Tecnologia brasileira permite avaliar a maciez da carne em poucos segundos.
(Imagem: Canva)
O Brasil, que se mantém como um dos principais exportadores de carne bovina do mundo, ganhou uma nova ferramenta tecnológica para garantir ainda mais qualidade ao produto. Uma tecnologia para avaliar carne desenvolvida no país é capaz de identificar em apenas 12 segundos se a peça apresenta nível adequado de maciez para o consumo.
A inovação surge em um momento de forte presença brasileira no mercado internacional. Em 2025, o país enviou cerca de 3,5 milhões de toneladas de carne bovina para mais de 150 países, consolidando sua posição de liderança nas exportações.
Com esse cenário, garantir padrões de qualidade cada vez mais elevados se tornou um fator estratégico para frigoríficos e empresas do setor alimentício. A nova tecnologia para avaliar carne foi criada justamente para auxiliar nesse controle.
O equipamento, chamado SpecFit Meat, foi desenvolvido pela empresa Fine Instrument Technology e utiliza um sistema baseado em ressonância magnética nuclear de baixo campo.
Esse método permite captar sinais da estrutura da carne e transformá los em indicadores objetivos que apontam características como textura e maciez.

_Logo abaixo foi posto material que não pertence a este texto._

(* ===== verification/GoLib.v ===== *)
(** * The parts of the Go language and standard library the sources use

    [strings], [strconv], [math], [fmt] and [net] functions as total,
    executable Rocq functions on [string], [Z] and byte lists, with the lemmas
    the components share.  Addresses are IPv4 only (four bytes), which is what
    the program supports; text that Go would accept as IPv6 is rejected by
    [Net.ParseIP] and [Net.ParseCIDR] here. *)

From S2P Require Import Prelude.

(** [l[i]]: a panic when the index is out of range *)
Definition go_index {A} (l : list A) (i : Z) : go A :=
  if i <? 0 then Panic
  else match l !! Z.to_nat i with Some x => Ret x | None => Panic end.

(** ** strings *)

Module Strings.
Fixpoint Split (s : string) (sep : Ascii.ascii) : list string :=
  match s with
  | EmptyString => [EmptyString]
  | String c s' =>
      if Ascii.eqb c sep then EmptyString :: Split s' sep
      else match Split s' sep with
           | x :: xs => String c x :: xs
           | [] => [String c EmptyString]
           end
  end.

Fixpoint Join (l : list string) (sep : string) : string :=
  match l with
  | [] => EmptyString
  | [x] => x
  | x :: xs => x +:+ sep +:+ Join xs sep
  end.

(** [strings.ReplaceAll] for one-character patterns *)
Fixpoint ReplaceAll (s : string) (old new : Ascii.ascii) : string :=
  match s with
  | EmptyString => EmptyString
  | String c s' =>
      String (if Ascii.eqb c old then new else c) (ReplaceAll s' old new)
  end.

(** [strings.ReplaceAll] for a pattern that is not empty; the next [skip] characters
    belong to a match *)
Fixpoint replace_from (s old new : string) (skip : nat) : string :=
  match s with
  | EmptyString => EmptyString
  | String c s' =>
      match skip with
      | S k => replace_from s' old new k
      | O =>
          if String.prefix old s
          then new +:+ replace_from s' old new (String.length old - 1)
          else String c (replace_from s' old new O)
      end
  end.

Definition ReplaceText (s old new : string) : string := replace_from s old new O.

Definition HasPrefix (s p : string) : bool := String.prefix p s.

Definition TrimPrefix (s p : string) : string :=
  if HasPrefix s p then String.substring (String.length p) (String.length s) s
  else s.

(** [strings.Contains(s, sub)] *)
Fixpoint Contains (s sub : string) : bool :=
  String.prefix sub s ||
  match s with EmptyString => false | String _ s' => Contains s' sub end.

(** the characters of [s] do not include [c] *)
Fixpoint no_char (c : Ascii.ascii) (s : string) : bool :=
  match s with
  | EmptyString => true
  | String d s' => negb (Ascii.eqb d c) && no_char c s'
  end.
End Strings.

(** ** strconv and fmt *)

Module Strconv.
Definition digit (base : Z) (c : Ascii.ascii) : option Z :=
  let n := Z.of_N (Ascii.N_of_ascii c) - 48 in
  if (0 <=? n) && (n <? base) then Some n else None.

Como funciona a tecnologia que analisa a carne
O funcionamento da tecnologia para avaliar carne segue princípios semelhantes aos utilizados em exames de ressonância magnética aplicados em outras áreas. No entanto, nesse caso, o equipamento foi adaptado para uso industrial e controle de qualidade de alimentos.
Em vez de gerar imagens detalhadas, o sistema registra as respostas físicas do alimento quando ele é submetido a um campo magnético. A partir dessas respostas, o equipamento calcula parâmetros que ajudam a estimar a textura e a composição da carne.
Tradicionalmente, a escolha de um corte de carne é feita principalmente por análise visual. O consumidor observa cor, aparência e gordura aparente, mas esses elementos nem sempre indicam com precisão a maciez ou a qualidade real do produto.
Com a nova tecnologia para avaliar carne, o processo passa a ser muito mais preciso, pois permite identificar características internas que não podem ser percebidas a olho nu.
Segundo os desenvolvedores, o método é considerado não destrutivo. Isso significa que não é necessário cortar ou danificar a peça de carne para realizar a análise, o que facilita a aplicação em ambientes industriais e linhas de produção.
Benefícios da nova tecnologia para a indústria da carne
A adoção dessa tecnologia para avaliar carne pode trazer diversos benefícios para frigoríficos, distribuidores e consumidores.
Entre os principais pontos destacados pelos pesquisadores estão a rapidez e a precisão do processo. A análise completa de um corte de carne pode ser realizada em cerca de 12 segundos, permitindo avaliações em grande escala durante a produção.
Outro diferencial é a capacidade de identificar aspectos da composição química do alimento. O sistema consegue detectar níveis de água, gordura e proteínas presentes na carne, fatores que influenciam diretamente na textura e na qualidade do produto.
Além disso, a ferramenta permite que frigoríficos façam uma classificação mais detalhada dos cortes. Com isso, torna se possível separar lotes e direcionar peças com maior maciez para linhas premium do mercado.
Essa segmentação ajuda empresas a oferecer produtos com padrões de qualidade mais consistentes e aumenta a confiança do consumidor na escolha da carne.
O desenvolvimento da tecnologia também contou com base em pesquisas da Embrapa, instituição brasileira referência em ciência e inovação no agronegócio.
Com iniciativas como essa, o Brasil reforça sua posição não apenas como um grande produtor de carne bovina, mas também como um polo de inovação tecnológica voltado ao setor agroalimentar.